Direktur Jenderal Mineral dan Batubara (Dirjen Minerba) Kementerian ESDM Tri Winarno tidak menjelaskan dengan lengkap ihwal perbandingan IRR antara investasi smelter bauksit dan nikel tersebut, tetapi mengatakan proses balik modal dari bauksit lumayan lama.
Hal tersebut dinilai menjadi salah satu biang keladi proyek smelter bauksit terhambat atau bahkan mangkrak di Indonesia.
“Kalau kendalanya, jika dibandingkan dengan nikel, memang IRR-nya relatif lebih rendah si bauksit. Jadi, balik modalnya lumayan lama,” ujar Tri saat ditemui di kantornya medio bulan ini.
Menurut Tri, Menteri ESDM Bahlil Lahadalia memberikan arahan untuk nantinya melakukan percepatan terhadap proyek smelter bauksit. Saat ini, Kementerian ESDM juga bakal fokus terhadap proyek-proyek yang sedang berjalan.
“Sambil [nanti] lebih hilir lagi, kan tujuannya hilirisasi sampai ke end product-nya,” ujarnya.
Berbeda kisah dari nikel dan tembaga, hilirisasi lain di sektor bauksit justru masih tertatih. Hilirisasi bauksit sebenarnya menghasilkan produk dengan nilai tambah besar berupa alumina. Namun, hal tersebut justru menyebabkan nilai investasi yang digelontorkan untuk pembangunan smelter menjadi lebih mahal.
Pelaksana Harian Ketua Umum Asosiasi Pengusaha Bauksit dan Bijih Indonesia (AP3BI) Ronald Sulistyanto menjelaskan biaya investasi smelter bauksit mencapai US$1,2 miliar untuk 2 juta ton.
“Nikel itu bervariasi, di bawah US$1,2 miliar, bergantung dengan produk turunannya apa. Kenapa bauksit mahal?

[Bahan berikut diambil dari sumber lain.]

(** C16. An installation is to others what it is: whoever reads its leaf, in a
    member list or in a key package, finds its signing key and the account it
    runs for; the key is a canonical Ed25519 key; every signature it makes for
    MLS is 64 bytes and verifies under that key; two installations with one
    credential are one; and the name it shows is the first and last four hex
    digits of the key. *)
Theorem presented_identity_holds i j :
  inst_wf i → inst_wf j →
  let p := MlsIdentity i in
  (∃ s, signer_from_member (member_of (get_credential p)) = Ok s ∧
        signer_from_leaf_node (leaf_of (get_credential p)) = Ok s ∧
        member_try_from s = Ok {| ms_signer_key := inst_signer i; ms_account := inst_account i |}) ∧
  (∃ k, from_canonical_slice (cwk_signature_key (get_credential p)) = Ok k ∧
        ∀ payload, ∃ sig, mls_sign p payload = Ok sig ∧ length sig = SIG_LEN ∧
          verify k payload (Signature sig) = Ok ()) ∧
  (get_credential p = get_credential (MlsIdentity j) →
     inst_signer i = inst_signer j ∧ inst_account i = inst_account j) ∧
  ip_display_name p =
    (bytes_str (take 4 (hex_encode (signer_bytes (inst_signer i)))) ++ ".." ++
     bytes_str (drop 60 (hex_encode (signer_bytes (inst_signer i)))))%string.
Proof.
  intros [Hi Ai] [Hj Aj] p. destruct (presented_signer p) as [Hm Hl].
  assert (∀ i, addr_wf (inst_account i) → account_of (inst_participant_id i) = Ok (inst_account i)) as Hacc.
  { intros i' Ha. unfold account_of, inst_participant_id, account_id. cbn [participant_bytes].
    by rewrite (proj2 (addr_try_from_Ok _ (inst_account i'))). }
  split_and!.
  - eexists. split; [exact Hm|]. split; [by rewrite Hl|]. unfold member_try_from. cbn.
    by rewrite Hacc.
  - exists (verifying_key (inst_signing_key i)). cbn. rewrite Hi. split.
    { unfold from_canonical_slice. rewrite decide_True by apply length_key_bytes. apply verifying_key_wf. }
    intros payload. eexists. split; [done|]. split; [apply sign_len|]. apply verify_sign.
  - intros E. pose proof (f_equal (λ c, signer_from_member (member_of c)) E) as E2. cbn beta in E2.
    rewrite Hm, (proj1 (presented_signer (MlsIdentity j))) in E2. injection E2 as Es Ep. cbn in Es, Ep.
    split; [done|].
    assert (inst_participant_id i = inst_participant_id j) as Ep' by (unfold inst_participant_id, account_id; congruence).
    apply (f_equal account_of) in Ep'. rewrite !Hacc in Ep' by done. congruence.
  - apply display_name_digits. rewrite Hi. apply length_key_bytes.
Qed.
End presented.

Section accepts.
Context {HX : Hex}.

Lemma entry_get_push p q s m :
  entry_get p (entry_push q s m) =
  if decide (p = q) then Some (default [] (entry_get q m) ++ [s]) else entry_get p m.
Proof.
  induction m as [|[r l] m IH]; cbn.
  - repeat case_decide; naive_solver.
  - destruct (decide (r = q)) as [->|Hq]; cbn.
    + destruct (decide (q = p)) as [->|]; [by rewrite decide_True|by rewrite decide_False by congruence].
    + destruct (decide (r = p)) as [->|]; [by rewrite decide_False|done].
Qed.

(** After any endorsements an account resolves to the signers listed under it,
    in order, and one nobody listed does not resolve. *)
Theorem accept_all_resolves es p :
  let a := foldl (λ a e, endorse a e.1 e.2) accept_all_default es in
  signers_for_participant (AuthService := accept_all_auth a) p =
  match filter (λ e, e.1 = p) es with
  | [] => Err ("no signers registered for " ++ participant_to_string p)%string
  | l => Ok l.*2
  end.
Proof.
  cbn zeta. cbn [signers_for_participant accept_all_auth].
  assert (entry_get p (aa_signers (foldl (λ a e, endorse a e.1 e.2) accept_all_default es)) =
    match filter (λ e, e.1 = p) es with [] => None | l => Some l.*2 end) as ->; [|by destruct (filter _ es)].
  induction es as [|e es IH] using rev_ind; [done|]. rewrite foldl_snoc. cbn [endorse aa_signers].
  rewrite entry_get_push, filter_app, (filter_singleton (λ e, e.1 = p) e []). case_decide as Hp.
  - rewrite decide_True by done. subst. rewrite IH. destruct (filter _ es); [done|]. cbn. by rewrite fmap_app.
  - rewrite decide_False by congruence. by rewrite app_nil_r.
Qed.
End accepts.

(** ** Witnesses *)

(** A basic credential is its identity; another kind has none. *)
Definition credentials_ref : Credentials := {|
  Credential := option (list byte);
  basic_credential := Some;
  basic_identity c := ok_or c "the credential is not basic"%string;
|}.
#[export] Instance credentials_ref_laws : CredentialsLaws credentials_ref.
Proof. by constructor. Qed.

Lemma presented_identity_holds_witness :
  ip_display_name (IdentityProvider := mls_identity_provider (IP := installation_identity (HX := hex_ref) (D := dalek_ref)))
    (MlsIdentity demo_inst) =
  (bytes_str (take 4 (hex_encode (Hex := hex_ref) (signer_bytes (inst_signer demo_inst)))) ++ ".." ++
   bytes_str (drop 60 (hex_encode (Hex := hex_ref) (signer_bytes (inst_signer demo_inst)))))%string.
Proof.
  assert (inst_wf (D := dalek_ref) demo_inst) as H.
  { split; [done|]. apply (addr_from_key_wf (DL := dalek_ref_laws)). }
  exact (proj2 (proj2 (proj2 (presented_identity_holds (HX := hex_ref) (HL := hex_ref_laws) (D := dalek_ref)
    (DL := dalek_ref_laws) (CR := credentials_ref) (CL := credentials_ref_laws) demo_inst demo_inst H H)))).
Defined.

Karena turunannya hanya sekali, jadi alumina,” ujar Ronald.
Investasi yang besar tersebut pada akhirnya menyebabkan progres pembangunan smelter bauksit menjadi lambat, yakni saat ini rata-rata berada di bawah 50%.
Bahkan, AP3BI menilai Indonesia belum akan memiliki smelter bauksit tambahan dalam waktu dekat, usai Presiden ke-7 RI Joko Widodo sebelumnya melakukan peresmian terhadap injeksi bauksit perdana Smelter Grade Alumina Refinery (SGAR) fase 1 di Mempawah, Kalimantan Barat dengan nilai investasi Rp16 triliun.